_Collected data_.
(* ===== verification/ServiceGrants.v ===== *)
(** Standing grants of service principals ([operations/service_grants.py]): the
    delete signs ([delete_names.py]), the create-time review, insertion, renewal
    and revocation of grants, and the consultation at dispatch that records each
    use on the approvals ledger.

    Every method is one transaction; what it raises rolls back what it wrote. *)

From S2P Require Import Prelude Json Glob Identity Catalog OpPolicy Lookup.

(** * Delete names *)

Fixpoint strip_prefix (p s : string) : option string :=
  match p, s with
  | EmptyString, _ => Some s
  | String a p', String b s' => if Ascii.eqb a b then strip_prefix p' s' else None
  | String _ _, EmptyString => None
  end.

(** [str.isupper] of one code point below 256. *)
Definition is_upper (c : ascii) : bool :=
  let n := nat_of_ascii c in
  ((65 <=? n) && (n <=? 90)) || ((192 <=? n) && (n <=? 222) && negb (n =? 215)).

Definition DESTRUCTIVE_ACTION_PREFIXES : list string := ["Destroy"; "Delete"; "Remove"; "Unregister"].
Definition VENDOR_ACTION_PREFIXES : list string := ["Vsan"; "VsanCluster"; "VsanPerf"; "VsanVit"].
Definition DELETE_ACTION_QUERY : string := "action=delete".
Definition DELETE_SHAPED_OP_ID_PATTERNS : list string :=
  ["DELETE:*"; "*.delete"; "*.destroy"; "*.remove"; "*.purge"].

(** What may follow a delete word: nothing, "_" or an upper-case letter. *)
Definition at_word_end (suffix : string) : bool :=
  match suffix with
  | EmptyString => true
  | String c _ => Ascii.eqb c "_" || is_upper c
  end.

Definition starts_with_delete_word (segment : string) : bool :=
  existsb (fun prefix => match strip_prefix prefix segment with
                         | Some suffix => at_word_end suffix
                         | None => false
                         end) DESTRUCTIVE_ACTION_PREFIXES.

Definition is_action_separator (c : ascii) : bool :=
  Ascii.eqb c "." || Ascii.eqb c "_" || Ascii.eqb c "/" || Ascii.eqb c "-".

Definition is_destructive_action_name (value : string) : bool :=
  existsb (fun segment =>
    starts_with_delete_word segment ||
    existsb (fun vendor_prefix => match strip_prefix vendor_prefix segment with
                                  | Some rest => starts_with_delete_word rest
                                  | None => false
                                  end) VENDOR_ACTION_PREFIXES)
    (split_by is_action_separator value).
==
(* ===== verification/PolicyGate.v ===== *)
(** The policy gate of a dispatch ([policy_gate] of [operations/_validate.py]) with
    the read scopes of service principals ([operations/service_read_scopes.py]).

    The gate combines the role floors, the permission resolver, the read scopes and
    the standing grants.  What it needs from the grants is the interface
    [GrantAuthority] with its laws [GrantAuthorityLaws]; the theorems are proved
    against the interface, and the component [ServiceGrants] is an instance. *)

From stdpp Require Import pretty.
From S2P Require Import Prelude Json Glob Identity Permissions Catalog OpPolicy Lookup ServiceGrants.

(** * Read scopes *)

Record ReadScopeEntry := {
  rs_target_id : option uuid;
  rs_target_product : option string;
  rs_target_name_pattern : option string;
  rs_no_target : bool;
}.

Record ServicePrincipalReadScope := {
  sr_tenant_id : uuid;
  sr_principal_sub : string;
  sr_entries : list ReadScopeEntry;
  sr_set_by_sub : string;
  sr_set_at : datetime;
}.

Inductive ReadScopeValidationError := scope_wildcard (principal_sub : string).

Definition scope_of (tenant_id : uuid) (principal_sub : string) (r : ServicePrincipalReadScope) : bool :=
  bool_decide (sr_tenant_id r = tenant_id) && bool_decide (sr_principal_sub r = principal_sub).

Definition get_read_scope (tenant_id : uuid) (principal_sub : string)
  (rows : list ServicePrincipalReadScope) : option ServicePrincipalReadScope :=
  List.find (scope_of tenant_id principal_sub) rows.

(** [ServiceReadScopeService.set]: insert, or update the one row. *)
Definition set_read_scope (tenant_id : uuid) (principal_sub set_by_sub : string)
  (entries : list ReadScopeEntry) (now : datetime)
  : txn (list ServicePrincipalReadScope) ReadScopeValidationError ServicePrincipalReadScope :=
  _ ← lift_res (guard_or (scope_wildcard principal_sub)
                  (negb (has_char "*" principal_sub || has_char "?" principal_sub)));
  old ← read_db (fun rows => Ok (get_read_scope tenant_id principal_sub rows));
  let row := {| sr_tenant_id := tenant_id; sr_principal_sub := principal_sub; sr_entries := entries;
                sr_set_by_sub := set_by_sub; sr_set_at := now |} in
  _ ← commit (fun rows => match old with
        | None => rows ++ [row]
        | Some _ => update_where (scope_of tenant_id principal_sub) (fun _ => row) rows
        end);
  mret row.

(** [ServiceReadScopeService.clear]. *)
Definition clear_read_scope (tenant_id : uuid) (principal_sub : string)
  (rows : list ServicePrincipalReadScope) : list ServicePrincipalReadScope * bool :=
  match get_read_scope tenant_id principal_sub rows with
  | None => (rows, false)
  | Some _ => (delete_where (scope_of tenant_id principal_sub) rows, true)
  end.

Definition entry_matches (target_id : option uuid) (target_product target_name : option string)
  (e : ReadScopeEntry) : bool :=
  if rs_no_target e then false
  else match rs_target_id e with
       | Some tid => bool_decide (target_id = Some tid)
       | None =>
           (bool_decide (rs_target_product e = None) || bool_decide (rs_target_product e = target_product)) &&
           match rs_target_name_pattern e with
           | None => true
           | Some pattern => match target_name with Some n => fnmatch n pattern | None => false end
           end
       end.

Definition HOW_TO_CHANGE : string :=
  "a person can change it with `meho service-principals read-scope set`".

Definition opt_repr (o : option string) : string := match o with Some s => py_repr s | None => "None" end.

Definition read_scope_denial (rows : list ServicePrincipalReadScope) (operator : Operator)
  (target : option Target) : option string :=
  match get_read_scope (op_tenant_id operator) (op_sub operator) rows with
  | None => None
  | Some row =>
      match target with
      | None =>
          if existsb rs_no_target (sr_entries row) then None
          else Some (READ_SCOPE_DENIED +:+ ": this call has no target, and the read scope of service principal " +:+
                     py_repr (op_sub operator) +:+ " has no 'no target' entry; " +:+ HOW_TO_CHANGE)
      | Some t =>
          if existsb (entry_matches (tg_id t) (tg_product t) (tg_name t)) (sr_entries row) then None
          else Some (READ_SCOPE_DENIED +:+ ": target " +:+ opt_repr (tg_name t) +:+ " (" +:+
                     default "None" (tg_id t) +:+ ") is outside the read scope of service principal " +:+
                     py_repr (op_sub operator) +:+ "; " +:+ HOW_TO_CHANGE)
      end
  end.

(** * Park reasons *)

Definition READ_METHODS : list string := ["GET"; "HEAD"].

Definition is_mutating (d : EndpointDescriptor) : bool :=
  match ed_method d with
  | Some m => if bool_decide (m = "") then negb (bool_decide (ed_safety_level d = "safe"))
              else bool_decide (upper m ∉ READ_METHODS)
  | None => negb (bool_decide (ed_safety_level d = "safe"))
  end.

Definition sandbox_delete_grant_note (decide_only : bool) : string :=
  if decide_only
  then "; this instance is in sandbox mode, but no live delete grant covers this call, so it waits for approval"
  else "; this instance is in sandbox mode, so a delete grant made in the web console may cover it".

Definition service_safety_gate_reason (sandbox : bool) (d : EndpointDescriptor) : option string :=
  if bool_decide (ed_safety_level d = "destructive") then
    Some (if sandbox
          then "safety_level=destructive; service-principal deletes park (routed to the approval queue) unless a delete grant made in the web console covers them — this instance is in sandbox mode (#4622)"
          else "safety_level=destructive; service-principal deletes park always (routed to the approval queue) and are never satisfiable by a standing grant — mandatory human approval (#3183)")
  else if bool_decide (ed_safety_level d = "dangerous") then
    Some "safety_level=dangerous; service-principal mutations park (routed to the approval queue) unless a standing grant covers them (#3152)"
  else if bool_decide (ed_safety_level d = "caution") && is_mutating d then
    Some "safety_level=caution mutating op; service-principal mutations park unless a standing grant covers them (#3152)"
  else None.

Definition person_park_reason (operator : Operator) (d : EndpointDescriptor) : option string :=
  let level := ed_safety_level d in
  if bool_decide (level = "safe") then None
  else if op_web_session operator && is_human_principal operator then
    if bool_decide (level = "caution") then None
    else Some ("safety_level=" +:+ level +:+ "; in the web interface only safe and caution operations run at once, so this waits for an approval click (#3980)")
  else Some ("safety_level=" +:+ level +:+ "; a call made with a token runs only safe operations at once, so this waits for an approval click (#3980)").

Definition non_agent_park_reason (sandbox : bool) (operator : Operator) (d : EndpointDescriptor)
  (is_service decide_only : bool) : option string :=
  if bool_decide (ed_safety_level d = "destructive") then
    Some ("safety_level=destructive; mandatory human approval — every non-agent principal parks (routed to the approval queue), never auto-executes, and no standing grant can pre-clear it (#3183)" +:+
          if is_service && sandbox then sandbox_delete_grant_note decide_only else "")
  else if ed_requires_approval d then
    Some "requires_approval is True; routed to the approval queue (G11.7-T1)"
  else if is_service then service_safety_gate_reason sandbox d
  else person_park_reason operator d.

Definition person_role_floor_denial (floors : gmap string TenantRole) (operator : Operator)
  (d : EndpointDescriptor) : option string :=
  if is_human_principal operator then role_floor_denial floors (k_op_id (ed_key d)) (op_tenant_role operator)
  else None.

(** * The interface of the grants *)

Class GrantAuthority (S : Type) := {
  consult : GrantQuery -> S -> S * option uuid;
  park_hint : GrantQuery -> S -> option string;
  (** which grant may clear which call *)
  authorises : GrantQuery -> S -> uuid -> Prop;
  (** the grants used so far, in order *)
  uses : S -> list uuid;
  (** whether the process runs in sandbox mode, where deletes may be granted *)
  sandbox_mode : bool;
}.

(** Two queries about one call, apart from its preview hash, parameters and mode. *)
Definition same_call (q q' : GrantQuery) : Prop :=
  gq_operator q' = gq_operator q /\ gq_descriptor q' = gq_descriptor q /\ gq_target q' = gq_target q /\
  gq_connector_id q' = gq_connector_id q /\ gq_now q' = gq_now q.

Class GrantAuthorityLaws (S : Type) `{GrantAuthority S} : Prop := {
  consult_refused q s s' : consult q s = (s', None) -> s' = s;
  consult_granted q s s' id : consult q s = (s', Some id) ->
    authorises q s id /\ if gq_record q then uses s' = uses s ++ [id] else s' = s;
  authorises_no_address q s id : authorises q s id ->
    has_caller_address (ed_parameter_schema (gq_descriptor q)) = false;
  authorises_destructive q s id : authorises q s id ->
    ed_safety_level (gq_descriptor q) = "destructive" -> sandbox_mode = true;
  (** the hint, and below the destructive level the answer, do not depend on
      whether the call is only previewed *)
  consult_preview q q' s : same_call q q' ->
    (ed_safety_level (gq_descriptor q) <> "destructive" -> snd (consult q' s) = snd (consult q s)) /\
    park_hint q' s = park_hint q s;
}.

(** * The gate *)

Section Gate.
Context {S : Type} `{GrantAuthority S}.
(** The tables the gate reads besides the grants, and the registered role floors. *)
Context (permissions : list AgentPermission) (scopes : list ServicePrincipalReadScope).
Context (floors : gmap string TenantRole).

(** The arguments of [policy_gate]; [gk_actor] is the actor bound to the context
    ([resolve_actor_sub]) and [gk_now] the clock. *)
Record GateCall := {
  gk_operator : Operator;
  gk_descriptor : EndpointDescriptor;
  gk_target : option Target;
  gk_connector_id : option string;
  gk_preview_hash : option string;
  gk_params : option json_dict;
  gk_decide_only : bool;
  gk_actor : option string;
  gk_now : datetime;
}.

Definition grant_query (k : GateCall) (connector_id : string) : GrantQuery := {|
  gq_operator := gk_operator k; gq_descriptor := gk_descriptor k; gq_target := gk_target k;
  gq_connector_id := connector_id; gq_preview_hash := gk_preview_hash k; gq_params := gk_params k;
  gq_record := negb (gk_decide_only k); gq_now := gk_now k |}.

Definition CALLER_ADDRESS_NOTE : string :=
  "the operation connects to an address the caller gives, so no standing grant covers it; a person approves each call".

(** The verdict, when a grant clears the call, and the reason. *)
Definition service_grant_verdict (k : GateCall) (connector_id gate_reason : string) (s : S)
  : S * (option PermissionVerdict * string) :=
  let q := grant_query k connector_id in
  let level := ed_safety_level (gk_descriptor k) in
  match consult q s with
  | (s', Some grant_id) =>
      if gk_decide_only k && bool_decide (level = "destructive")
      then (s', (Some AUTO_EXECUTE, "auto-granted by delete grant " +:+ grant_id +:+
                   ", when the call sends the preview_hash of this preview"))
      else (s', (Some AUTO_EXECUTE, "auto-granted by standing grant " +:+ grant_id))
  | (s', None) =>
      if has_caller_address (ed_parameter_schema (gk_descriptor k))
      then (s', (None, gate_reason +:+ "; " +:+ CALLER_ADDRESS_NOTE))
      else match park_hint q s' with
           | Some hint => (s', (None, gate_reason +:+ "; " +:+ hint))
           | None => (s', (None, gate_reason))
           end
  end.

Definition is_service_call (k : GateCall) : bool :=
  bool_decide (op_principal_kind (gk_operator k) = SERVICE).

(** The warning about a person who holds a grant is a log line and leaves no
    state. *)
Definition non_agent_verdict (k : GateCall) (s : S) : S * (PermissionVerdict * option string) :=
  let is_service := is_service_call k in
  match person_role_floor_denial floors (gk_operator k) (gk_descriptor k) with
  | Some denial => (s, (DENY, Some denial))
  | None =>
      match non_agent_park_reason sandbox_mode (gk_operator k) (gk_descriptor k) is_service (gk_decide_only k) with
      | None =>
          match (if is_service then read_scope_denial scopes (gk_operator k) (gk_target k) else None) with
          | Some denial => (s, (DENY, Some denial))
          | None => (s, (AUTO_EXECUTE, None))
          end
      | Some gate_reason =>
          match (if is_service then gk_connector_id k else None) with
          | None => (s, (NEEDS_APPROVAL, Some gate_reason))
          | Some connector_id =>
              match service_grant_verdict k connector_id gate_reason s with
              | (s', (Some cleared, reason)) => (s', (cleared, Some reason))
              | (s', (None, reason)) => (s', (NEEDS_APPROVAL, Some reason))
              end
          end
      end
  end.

_ASSIGNMENT_.
Out of the entries above, write out only the lines between the line holding "else match park_hint q s' with" and the line holding "Definition is_service_call (k", inclusive, each exactly as given.

_THE COMPLETED TASK_.
      else match park_hint q s' with
           | Some hint => (s', (None, gate_reason +:+ "; " +:+ hint))
           | None => (s', (None, gate_reason))
           end
  end.

Definition is_service_call (k : GateCall) : bool :=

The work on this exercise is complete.